President Biden’s executive order also directs the Council on Environmental Quality and the Office of Management and Budget to “take steps” toward ensuring that federal infrastructure investment reduces climate pollution, requiring federal permitting decisions to consider the effects of climate change and greenhouse gas emissions, and accelerating the deployment of clean energy and transmission projects.

NEPA, and its mandate for review and consideration of impacts, provides a legal opportunity to center environmental justice considerations and evaluate the impacts of proposed development on communities — including communities of color and tribal communities — that are already disproportionately bearing environmental burdens.
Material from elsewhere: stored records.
(* ===== verification/Lockstep.v ===== *)
(** * Executing the abstract execution

    [reached] as a function: a party takes round messages one by one, with
    the conditions of the abstract execution tested, and all parties advance
    together.  Whatever this produces is reached; it makes the abstract
    theorems about protocols run on concrete parties. *)

From Stdlib Require Import ZArith Lia.
From stdpp Require Import base gmap strings list pretty numbers.
From S2P Require Import Prelude Hash Party Round Message Handler HandlerSpec.

Local Open Scope Z_scope.

Section Lockstep.
Context {R Content Result : Type} {RO : RoundOps R Content Result} `{Blake3}.

Record party := mkParty {
  p_first : R;
  p_round : R;
  p_B : gset ID;
  p_M : gset ID;
  p_rand : reader
}.

Definition new_party (r : R) (rand : reader) : party := mkParty r r ∅ ∅ rand.

Definition party_ok (p : party) : Prop := reached (p_first p) (p_round p) (p_B p) (p_M p).

Definition take_broadcast (p : party) (m : round_Message Content) : option party :=
  let r := p_round p in
  if r_is_broadcast r && rm_Broadcast m && bool_decide (rm_From m ∈ r_others r)
     && bool_decide (rm_From m ∉ p_B p)
  then match r_StoreBroadcastMessage r m with
       | Ret r' => Some (mkParty (p_first p) r' ({[rm_From m]} ∪ p_B p) (p_M p) (p_rand p))
       | _ => None
       end
  else None.

Definition take_message (p : party) (m : round_Message Content) : option party :=
  let r := p_round p in
  if is_some (r_MessageContent r) && negb (rm_Broadcast m) && bool_decide (rm_From m ∈ r_others r)
     && bool_decide (rm_From m ∉ p_M p)
     && (negb (r_is_broadcast r) || bool_decide (rm_From m ∈ p_B p))
  then match r_VerifyMessage r m, r_StoreMessage r m with
       | Ret tt, Ret r' => Some (mkParty (p_first p) r' (p_B p) ({[rm_From m]} ∪ p_M p) (p_rand p))
       | _, _ => None
       end
  else None.

(** A message reaches the parties it is meant for. *)
Definition take_one (p : party) (m : round_Message Content) : option party :=
  let self := SelfID (info (r_helper (p_round p))) in
  if decide (rm_From m = self) then Some p
  else if rm_Broadcast m then take_broadcast p m
  else if decide (rm_To m = self) then take_message p m
  else Some p.

Fixpoint take_all (p : party) (ms : list (round_Message Content)) : option party :=
  match ms with
  | [] => Some p
  | m :: ms => match take_one p m with Some p => take_all p ms | None => None end
  end.

Definition complete_b (p : party) : bool :=
  let r := p_round p in
  negb ((2 <=? r_Number r) && (r_Number r <=? r_Final r))
  || forallb (fun id => (negb (r_is_broadcast r) || bool_decide (id ∈ p_B p))
                        && (negb (is_some (r_MessageContent r)) || bool_decide (id ∈ p_M p)))
       (r_others r).

Definition advance (p : party) : option (list (round_Message Content) * party) :=
  if complete_b p then
    match r_Finalize (p_round p) (p_rand p) (fresh_out (p_round p)) with
    | (Ret (Running r'), out, rand) => Some (ch_buf out, mkParty (p_first p) r' ∅ ∅ rand)
    | _ => None
    end
  else None.

(** Everybody finishes the round; broadcasts arrive first.  [tamper] is what
    the network makes of the messages. *)
Definition lockstep (tamper : list (round_Message Content) -> list (round_Message Content))
    (ps : list party) : option (list party) :=
  match mapM advance ps with
  | Some l =>
      let ms := tamper (concat l.*1) in
      mapM (fun p => take_all p (filter (fun m => rm_Broadcast m = true) ms
                                 ++ filter (fun m => rm_Broadcast m = false) ms)) l.*2
  | None => None
  end.

(** ** What it produces is reached *)

Lemma is_some_expects r : is_some (r_MessageContent r) = true -> expects r.
Proof. unfold expects. by destruct (r_MessageContent r). Qed.

Lemma take_broadcast_ok p m p' :
  party_ok p -> take_broadcast p m = Some p' -> party_ok p' /\ p_first p' = p_first p.
Proof.
  unfold take_broadcast, party_ok. intros Re.
  destruct (_ && _) eqn:Eb; [|done]. rewrite !andb_true_iff, !bool_decide_eq_true in Eb.
  destruct Eb as [[[H1 H2] H3] H4]. destruct (r_StoreBroadcastMessage _ _) as [r'| |] eqn:Es; [|done..].
  intros [= <-]. split; [|done]. by eapply reached_broadcast.
Qed.

Lemma take_message_ok p m p' :
  party_ok p -> take_message p m = Some p' -> party_ok p' /\ p_first p' = p_first p.
Proof.
  unfold take_message, party_ok. intros Re.
  destruct (_ && _) eqn:Eb; [|done].
  rewrite !andb_true_iff, orb_true_iff, !negb_true_iff, !bool_decide_eq_true in Eb.
  destruct Eb as [[[[H1 H2] H3] H4] H5]. destruct (r_VerifyMessage _ _) as [[]| |] eqn:Ev; [|done..].
  destruct (r_StoreMessage _ _) as [r'| |] eqn:Es; [|done..].
  intros [= <-]. split; [|done]. eapply reached_message; try done; [by apply is_some_expects|].
  destruct H5; [congruence|done].
Qed.

Lemma take_all_ok ms p p' :
  party_ok p -> take_all p ms = Some p' -> party_ok p' /\ p_first p' = p_first p.
Proof.
  revert p. induction ms as [|m ms IH]; intros p Re E; cbn in E; [by injection E as <-|].
  destruct (take_one p m) as [p1|] eqn:E1; [|done].
  assert (party_ok p1 /\ p_first p1 = p_first p) as [Re1 F1].
  { unfold take_one in E1. destruct (decide _); [by injection E1 as <-|].
    destruct (rm_Broadcast m); [by eapply take_broadcast_ok|].
    destruct (decide _); [by eapply take_message_ok|by injection E1 as <-]. }
  destruct (IH p1 Re1 E) as [Re' F']. split; [done|congruence].
Qed.

Lemma complete_b_ok p : complete_b p = true -> complete (p_round p) (p_B p) (p_M p).
Proof.
  unfold complete_b, complete. intros E Hn id Hid.
  apply orb_true_iff in E as [E|E].
  - rewrite negb_true_iff, andb_false_iff, !Z.leb_gt in E. lia.
  - rewrite forallb_forall in E. specialize (E id ltac:(by apply list_elem_of_In)).
    rewrite andb_true_iff, !orb_true_iff, !negb_true_iff, !bool_decide_eq_true in E.
    destruct E as [E1 E2]. split; [intros Hb; destruct E1; [congruence|done]|].
    intros He. destruct E2 as [E2|]; [|done]. unfold expects in He.
    by destruct (r_MessageContent (p_round p)), He.
Qed.

Lemma advance_ok p ms p' :
  party_ok p -> advance p = Some (ms, p') -> party_ok p' /\ p_first p' = p_first p.
Proof.
  unfold advance, party_ok. intros Re. destruct (complete_b p) eqn:Ec; [|done].
  apply complete_b_ok in Ec.
  destruct (r_Finalize _ _ _) as [[[[r'| |]| |] out] rand] eqn:Ef; [|done..].
  intros [= _ <-]. split; [|done]. by eapply reached_next.
Qed.

Definition parties_ok (firsts : list R) (ps : list party) : Prop :=
  Forall2 (fun r p => p_first p = r /\ party_ok p) firsts ps.

Lemma lockstep_ok tamper firsts ps ps' :
  parties_ok firsts ps -> lockstep tamper ps = Some ps' -> parties_ok firsts ps'.
Proof.
  unfold lockstep, parties_ok. intros F. destruct (mapM advance ps) as [l|] eqn:Ea; [|done].
  set (ms := filter _ _ ++ _). clearbody ms. intros Et.
  apply mapM_Some_1 in Ea. apply mapM_Some_1 in Et. revert firsts F ps' Et.
  induction Ea as [|p [o p1] ps l Ep Ea IH]; intros firsts F ps' Et; 
    inversion F as [|r0 ? rs ? [<- Ho] F']; subst; cbn in Et;
    inversion Et as [|? p2 ? ps2 E2 Et2]; subst; constructor; [|by apply IH].
  destruct (advance_ok _ _ _ Ho Ep) as [Ho1 <-]. destruct (take_all_ok _ _ _ Ho1 E2). done.
Qed.

Lemma new_parties_ok (l : list (R * reader)) :
  parties_ok l.*1 ((fun x => new_party x.1 x.2) <$> l).
Proof.
  unfold parties_ok. induction l as [|[r rd] l IH]; cbn; constructor; [|done].
  split; [done|]. apply reached_start.
Qed.

(** One round of all parties. *)
Definition lockstep1 (tamper : list (round_Message Content) -> list (round_Message Content))
    (l : list (R * reader)) : list party :=
  default [] (lockstep tamper ((fun x => new_party x.1 x.2) <$> l)).

Lemma lockstep1_ok t1 l i r rand p :
  l !! i = Some (r, rand) -> lockstep1 t1 l !! i = Some p -> p_first p = r /\ party_ok p.
Proof.
  unfold lockstep1. intros El Ep. destruct (lockstep t1 _) as [ps1|] eqn:E1; [|by destruct i].
  pose proof (lockstep_ok _ _ _ _ (new_parties_ok l) E1) as F.
  eapply (Forall2_lookup_lr _ _ _ i r p F); [|done]. by rewrite list_lookup_fmap, El.
Qed.

(** Two rounds of all parties. *)
Definition lockstep2 (tamper1 tamper2 : list (round_Message Content) -> list (round_Message Content))
    (l : list (R * reader)) : list party :=
  default [] (match lockstep tamper1 ((fun x => new_party x.1 x.2) <$> l) with
              | Some ps => lockstep tamper2 ps
              | None => None
              end).

Lemma lockstep2_ok t1 t2 l i r rand p :
  l !! i = Some (r, rand) -> lockstep2 t1 t2 l !! i = Some p -> p_first p = r /\ party_ok p.
Proof.
  unfold lockstep2. intros El Ep.
  destruct (lockstep t1 _) as [ps1|] eqn:E1; [|by destruct i].
  destruct (lockstep t2 ps1) as [ps2|] eqn:E2; [|by destruct i].
  pose proof (lockstep_ok _ _ _ _ (lockstep_ok _ _ _ _ (new_parties_ok l) E1) E2) as F.
  eapply (Forall2_lookup_lr _ _ _ i r p F); [|done]. by rewrite list_lookup_fmap, El.
Qed.

End Lockstep.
President Biden has created within the Council for Environmental Quality, the office responsible for NEPA, the position of senior director for environmental justice and has appointed Cecilia Martinez, an environmental justice expert and advocate.  Using NEPA and the CEQ is one method; advocates should continue to push the Biden administration to incorporate environmental justice considerations into decision-making throughout government.

Second, one of President Biden’s first day executive orders covers the Trump Dirty Water Rule (otherwise known as the “Navigable Waters Protection Rule”). The Dirty Water Rule was one of the largest rollbacks of Clean Water Act protections in history and removed federal jurisdiction over an enormous amount of waterways and wetlands. The Dirty Water Rule was a rollback of the Waters of the United States rule, which had expanded and clarified federal jurisdiction over many of those same waterways, enacted during President Obama’s term. 

The Dirty Water Rule was finalized by the Environmental Protection Agency and became law in 2020. Principles of administrative law mean that new leadership at the EPA can’t simply undo the Dirty Waters Rule without a new rulemaking; instead, President Biden announced that the EPA and the Army Corps of Engineers (both of which have responsibility for administering the regulation) will review the rule, presumably in preparation for enacting an entirely new regulation.

The Dirty Water Rule is also being challenged through litigation; if a court invalidates the rule or sends it back to the EPA for further consideration, then that also provides an opportunity for the Biden EPA to essentially start again. Expanded federal jurisdiction over waters and wetlands is essential to consistent protection of waters as well as consistency for stakeholders regarding what rules apply. It is inevitable that any action by the Biden EPA will be challenged in court, and so this is an issue to which environmentalists must keep paying close attention and continue to speak up for protection of our waters.

It’s not enough to take our laws back to where they were before - environmental justice and protection of clean water requires that we take the opportunity to move forward towards a cleaner and healthier environment for all.